In Laufman v. Oakley Building and Loan Company, redlining was held by the courts to be prohibited by the FHA if done for the purposes of racial discrimination. Redlining is the practice of denying loans for housing in certain neighborhoods even though the individual applicant may be eligible for credit. The term “redlining” refers to the presumed practice of mortgage lenders of drawing red lines around portions of a map to indicate disfavored neighborhoods.
Redlining is not unlawful, however, when based on economic considerations, such as whether an area lies on a fault line or a flood plain. The following excerpt from The Appraisal of Real Estate, published by the American Institute of Real Estate Appraisers, addresses this distinction.
 “Redlining” can be a rational response to a real risk which exists in an area. For instance, property located in a flood plain, in a slide area or in close proximity to a geologic fault may present a level of risk that would be unacceptable to a mortgage lender or insurer. Redlining practices are said to gain an impropriety, however, when the perceptions of risk upon which they are based are unrealistic, inaccurate or arbitrary, or when the boundaries of the affected area are overbroad so that the practices result in negative decisions being made with respect to whole neighborhoods which may contain sound properties and which might otherwise be stable and viable. The term “racial redlining” refers to the practice of basing loan, insurance, or investment criteria on the racial characteristics of the people who live in a particular neighborhood, presumably because of a perception of risk arising from the racial or social composition of the population or changes in this composition. Racial redlining has been held to be unlawful by the Courts and by several federal agencies which have regulatory authority over lending institutions, including the Federal Reserve Board and the United States Department of Housing and Urban Development. In addition, the major secondary market organizations which purchase home loans (FHLMC and FNMA) have stipulated that the racial composition of areas must not be considered in appraisals for home loans submitted for purchase by these organizations.

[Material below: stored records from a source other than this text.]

(* ===== verification/FleetInv.v ===== *)
(** * The fleet's invariant

    The three maps of leases agree, no test has more than two live copies, both
    on different workers, completed tests have none, the counters count, and
    the run's view of the tests agrees with the queue. *)

From S2P Require Import Prelude GoStrings Flags Path Profile Utf8 Invocation GoFmt Args Sha256 Quote HistoryTypes TestCache Server Fleet.

(** ** What bookkeeping of leases leaves alone *)

Definition eraseTest (ts : testStatus) : testStatus :=
  ts <| running := false |> <| started := zeroTime |> <| tsChanged := zeroTime |>.

Definition erasePkg (ps : packageStatus) : packageStatus :=
  ps <| psState := pkgStateDiscovered |> <| psChanged := zeroTime |>
     <| psTests := (λ m : gmap string testStatus, eraseTest <$> m) <$> psTests ps |>.

(** Two runs that differ only in which tests are running and since when, in the
    state of packages and in the times of change. *)
Definition srv_frame (s s' : Server) : Prop :=
  s' <| pkgs := ∅ |> = s <| pkgs := ∅ |> ∧ erasePkg <$> pkgs s' = erasePkg <$> pkgs s.

#[export] Instance srv_frame_equiv : Equivalence srv_frame.
Proof.
  unfold srv_frame. split.
  - done.
  - intros s s' [-> ->]. done.
  - intros s s' s'' [-> ->] [-> ->]. done.
Qed.

Definition statusOf (s : Server) (task : testTask) : option testStatus := snd <$> testAt s task.

Lemma statusOf_known s task : known s task ↔ is_Some (statusOf s task).
Proof. unfold known, statusOf. by rewrite fmap_is_Some. Qed.

Lemma testsOf_erase ps : testsOf (erasePkg ps) = eraseTest <$> testsOf ps.
Proof. unfold testsOf. simpl. destruct (psTests ps); simpl; [done|]. by rewrite fmap_empty. Qed.

Lemma statusOf_erase s task :
  eraseTest <$> statusOf s task =
  (erasePkg <$> pkgs s) !! pkg (bin task) ≫= λ ps, testsOf ps !! test task.
Proof.
  unfold statusOf, testAt. rewrite lookup_fmap.
  destruct (pkgs s !! pkg (bin task)) as [ps|]; [|done]. simpl.
  rewrite testsOf_erase, lookup_fmap. by destruct (testsOf ps !! test task).
Qed.

Lemma srv_frame_status s s' task :
  srv_frame s s' → eraseTest <$> statusOf s' task = eraseTest <$> statusOf s task.
Proof. intros [_ H]. by rewrite !statusOf_erase, H. Qed.

Lemma srv_frame_known s s' task : srv_frame s s' → known s task → known s' task.
Proof.
  rewrite !statusOf_known. intros H%(srv_frame_status _ _ task).
  destruct (statusOf s task), (statusOf s' task); simplify_eq/=; eauto.
Qed.

(** What of a test's status the erased part determines. *)
Lemma srv_frame_done s s' task ts ts' :
  srv_frame s s' → statusOf s task = Some ts → statusOf s' task = Some ts' →
  done ts' = done ts ∧ passed ts' = passed ts ∧ fails ts' = fails ts ∧ attempts ts' = attempts ts ∧
  attrs ts' = attrs ts ∧ cached ts' = cached ts ∧ passedIn ts' = passedIn ts.
Proof.
  intros H%(srv_frame_status _ _ task) E E'. rewrite E, E' in H. simpl in H. by injection H.
Qed.

Lemma srv_frame_canceled s s' : srv_frame s s' → canceled s' = canceled s.
Proof. intros [H _]. by injection H. Qed.

(** Replacing a package by one with the same erased form. *)
Lemma srv_frame_put s name ps ps' :
  pkgs s !! name = Some ps → erasePkg ps' = erasePkg ps → srv_frame s (putPkg s name ps').
Proof.
  intros Hps He. split; [done|]. simpl. rewrite fmap_insert, He. apply insert_id.
  by rewrite lookup_fmap, Hps.
Qed.

Lemma erasePkg_put ps ps' name ts ts' :
  psTests ps' = Some (<[name := ts']> (testsOf ps)) → testsOf ps !! name = Some ts →
  eraseTest ts' = eraseTest ts →
  ps' <| psState := psState ps |> <| psChanged := psChanged ps |> <| psTests := psTests ps |> = ps →
  erasePkg ps' = erasePkg ps.
Proof.
  intros Ht Hl He Hps.
  assert (Hm : (λ m : gmap string testStatus, eraseTest <$> m) <$> psTests ps' =
    (λ m : gmap string testStatus, eraseTest <$> m) <$> psTests ps).
  { rewrite Ht. unfold testsOf in *. destruct (psTests ps) as [m|]; simpl in *; [|by rewrite lookup_empty in Hl].
    f_equal. rewrite fmap_insert, He. apply insert_id. by rewrite lookup_fmap, Hl. }
  unfold erasePkg. rewrite Hm. clear -Hps. destruct ps, ps'. simpl in *. injection Hps. intros. by subst.
Qed.

(** ** The running flag *)

(** A lease that is executing. *)
Definition isRunning (l : workLease) : bool := bool_decide (lState l = "running").

Lemma runningSince_fst ls : (runningSince ls).1 = existsb isRunning ls.
Proof.
  unfold runningSince. enough (∀ b t, (foldl (λ '(run, since) l,
    if bool_decide (lState l = "running") then
      (true, if IsZero since || Before (lStarted l) since then lStarted l else since)
    else (run, since)) (b, t) ls).1 = b || existsb isRunning ls) as H by apply H.
  induction ls as [|l ls IH]; intros b t; simpl; [by rewrite orb_false_r|].
  unfold isRunning at 1. destruct (bool_decide _); rewrite IH; simpl; [by rewrite orb_true_r|done].
Qed.

(** Some live lease of the test is executing. *)
Definition taskRunning (f : fleet) (t : fleetTask) : bool :=
  existsb isRunning (leasesIn f (fLeases t)).

(** [updateRunningLocked] on a known test sets its running flag to whether one
    of its leases is executing, and changes nothing else of substance. *)
Lemma updateRunningLocked_spec st ti now t ts :
  server_ok (srv st) → work (flt st) !! ti = Some t → statusOf (srv st) (fTask t) = Some ts →
  ∃ s', updateRunningLocked st ti now = Some (st <| srv := s' |>) ∧
    server_ok s' ∧ srv_frame (srv st) s' ∧
    (∀ task', taskKey task' ≠ taskKey (fTask t) → statusOf s' task' = statusOf (srv st) task') ∧
    (done ts = false → running <$> statusOf s' (fTask t) = Some (taskRunning (flt st) t)) ∧
    (done ts = true → s' = srv st).
Proof.
  intros Hok Ht Hst. unfold statusOf in Hst. apply fmap_Some in Hst as ([ps ts0] & Hat & ->).
  unfold updateRunningLocked. rewrite Ht. cbn [mbind option_bind]. rewrite Hat. cbn [mbind option_bind snd].
  pose proof Hat as [Hps Hts]%testAt_Some.
  destruct (done ts0) eqn:Hd.
  { exists (srv st). split_and!; [by destruct st|done|reflexivity|done..]. }
  destruct (runningSince _) as [run since] eqn:Er.
  assert (run = taskRunning (flt st) t) as ->.
  { unfold taskRunning. rewrite <- runningSince_fst. by rewrite Er. }
  set (ts' := ts0 <| running := taskRunning (flt st) t |> <| started := since |> <| tsChanged := now |>).
  match goal with |- context [putPkg _ _ ?p] => set (ps' := p) end.
  assert (Htests : testsOf ps' = <[test (fTask t) := ts']> (testsOf ps))
    by (unfold ps'; by case_match).
  assert (Hpok : package_ok ps) by (by eapply (map_Forall_lookup_1 _ _ _ _ Hok)).
  assert (Htok : test_ok ts0) by (by eapply (map_Forall_lookup_1 _ _ _ _ (po_tests _ Hpok))).
  assert (Hnp : passed ts0 = false).
  { destruct (passed ts0) eqn:E; [|done]. apply (to_passed _ Htok) in E. congruence. }
  eexists. split_and!; [reflexivity| | | | |done].
  - apply server_ok_put; [done|]. apply (package_ok_put ps ps' (test (fTask t)) ts0 ts'); try done.
    + constructor; simpl; congruence.
    + unfold failedTest. simpl. rewrite Hd. simpl. unfold ps'. case_match; simpl; lia.
    + intros Hdone. left. assert (psState ps = pkgStateDone) as Hold.
      { revert Hdone. unfold ps'. by case_match. }
      apply (po_state _ Hpok) in Hold. rewrite allRunnableDone_true in Hold |- *.
      rewrite Htests. intros n x. destruct (decide (n = test (fTask t))) as [->|].
      * rewrite lookup_insert_eq. intros [= <-] Hr. specialize (Hold _ _ Hts Hr). congruence.
      * rewrite lookup_insert_ne by done. eauto.
  - eapply srv_frame_put; [done|].
    apply (erasePkg_put ps ps' (test (fTask t)) ts0 ts'); [by unfold ps'; case_match|done|done|].
    unfold ps'. destruct ps. by case_match.
  - intros task' Hk. unfold statusOf. erewrite testAt_put by done. unfold taskKey in Hk.
    repeat case_decide; [congruence| |done]. rewrite <- option_fmap_compose. by destruct (testAt (srv st) task').
  - intros _. unfold statusOf. erewrite testAt_put by done. by rewrite !decide_True.
Qed.

(** ** The leases *)

Definition owner (f : fleet) (id : Z) : option nat := lWorker <$> heap f !! id.
Definition target (f : fleet) (id : Z) : option nat := lWork <$> heap f !! id.

Record lease_inv (f : fleet) : Prop := {
  li_next : 0 ≤ nextID f;
  li_bound : ∀ id l, heap f !! id = Some l →
    1 ≤ id ≤ nextID f ∧ (lWorker l < length (workers f))%nat ∧ (lWork l < length (work f))%nat;
  li_live : ∀ id, id ∈ leases f → is_Some (heap f !! id);
  li_worker : ∀ wi w id, workers f !! wi = Some w →
    (id ∈ wLeases w ↔ id ∈ leases f ∧ owner f id = Some wi);
  li_task : ∀ ti t id, work f !! ti = Some t →
    (id ∈ fLeases t ↔ id ∈ leases f ∧ target f id = Some ti);
  (** two copies of a test are on two workers *)
  li_distinct : ∀ id id', id ∈ leases f → id' ∈ leases f →
    owner f id = owner f id' → target f id = target f id' → id = id';
  (** and there are never more than two *)
  li_two : ∀ ti t, work f !! ti = Some t → (size (fLeases t) ≤ 2)%nat
}.

(** A live lease has its worker and its test. *)
Lemma lease_inv_lookup f id :
  lease_inv f → id ∈ leases f →
  ∃ l w t, heap f !! id = Some l ∧ workers f !! lWorker l = Some w ∧ work f !! lWork l = Some t ∧
    id ∈ wLeases w ∧ id ∈ fLeases t.
Proof.
  intros Hf Hid. destruct (li_live _ Hf _ Hid) as [l Hl].
  destruct (li_bound _ Hf _ _ Hl) as (_ & Hw & Ht).
  apply lookup_lt_is_Some_2 in Hw as [w Hw], Ht as [t Ht]. exists l, w, t. split_and!; try done.
  - apply (li_worker _ Hf _ _ _ Hw). split; [done|]. unfold owner. by rewrite Hl.
  - apply (li_task _ Hf _ _ _ Ht). split; [done|]. unfold target. by rewrite Hl.
Qed.

(** What the bookkeeping of leases leaves alone of the fleet. *)
Definition eraseW (w : fleetWorker) : fleetWorker := w <| wLeases := ∅ |>.
Definition eraseT (t : fleetTask) : fleetTask := t <| fLeases := ∅ |>.
Definition eraseL (l : workLease) : workLease := l <| lCancel := CancelNil |>.
Definition eraseF (f : fleet) : fleet :=
  f <| workers ::= fmap (M := list) eraseW |> <| work ::= fmap (M := list) eraseT |>
    <| heap ::= fmap (M := gmap Z) eraseL |> <| leases := ∅ |>.

(** What identifies a worker. *)
Definition idSlots (w : fleetWorker) : string * Z := (wID w, Slots w).

Definition flt_frame (f f' : fleet) : Prop := eraseF f' = eraseF f.

#[export] Instance flt_frame_equiv : Equivalence flt_frame.
Proof. unfold flt_frame. split; [done|by intros f f' ->|]. intros f f' f'' -> ->. done. Qed.

(** The fields that are the same under [flt_frame]. *)
Lemma flt_frame_fields f f' :
  flt_frame f f' →
  eraseW <$> workers f' = eraseW <$> workers f ∧ eraseT <$> work f' = eraseT <$> work f ∧
  eraseL <$> heap f' = eraseL <$> heap f ∧ nextID f' = nextID f ∧ ready f' = ready f ∧
  stopped f' = stopped f ∧ fdone f' = fdone f ∧ infra f' = infra f ∧ wake f' = wake f.
Proof. intros H. unfold flt_frame, eraseF in H. simpl in H. by injection H. Qed.
(* ===== verification/FleetSteps.v ===== *)
(** * The fleet as a state machine

    The leader's critical sections, interleaved in any order with what helpers
    send and with cancellation, form a step relation.  Every step is defined
    (no nil dereference), keeps the fleet's invariant, and commits at most one
    result. *)

From S2P Require Import Prelude GoStrings Flags Path Profile Utf8 Invocation GoFmt Args Sha256 Quote HistoryTypes TestCache Server Fleet FleetInv FleetCommit.

Section steps.
Context `{GoRuntime}.
Context (fl : flags).

(** ** Every operation keeps the invariant *)

(** The outcome of [accept]. *)
Inductive accept_case (st st' : leader) (wi : nat) (w : fleetWorker) (r : workerResult) : Prop :=
  | AcceptIgnored :
      st' = st →
      rLease r ∉ wLeases w ∨ stopped (flt st) = true ∨ canceled (srv st) = true →
      accept_case st st' wi w r
  | AcceptRejected :
      rInfra r = true → wID w ≠ "leader" → leases (flt st') = leases (flt st) ∖ wLeases w →
      srv_frame (srv st) (srv st') → fDone <$> work (flt st') = fDone <$> work (flt st) →
      fTask <$> work (flt st') = fTask <$> work (flt st) →
      idSlots <$> workers (flt st') = idSlots <$> workers (flt st) →
      (∀ id, owner (flt st') id = owner (flt st) id) →
      stopped (flt st') = stopped (flt st) → ready (flt st') = ready (flt st) →
      accept_case st st' wi w r
  | AcceptCommitted l t :
      rLease r ∈ wLeases w → heap (flt st) !! rLease r = Some l →
      work (flt st) !! lWork l = Some t → fDone t = false → stopped (flt st) = false →
      canceled (srv st) = false → commit_effect fl st st' (lWork l) t r →
      accept_case st st' wi w r.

This does not mean that a lending institution is expected to approve all housing loan applications or that it must make all loans on identical terms. However, denying loans or granting loans on more stringent terms and conditions must be justified on the basis of economic factors such as the following:
  • an applicant’s income or credit history
  • the condition, use, or design of the proposed security property (or of nearby properties that clearly affect the value of the proposed security property) provided such determinants are strictly economic or physical
  • the availability of neighborhood amenities or city services
  • the need of the bank to hold a balanced real estate loan portfolio, with a reasonable distribution of loans in various neighborhoods, types of property, and loan amounts
Each of the above factors must, however, be applied without regard to race, color, religion, national origin, sex, or marital status of prospective borrowers or residents of the neighborhood.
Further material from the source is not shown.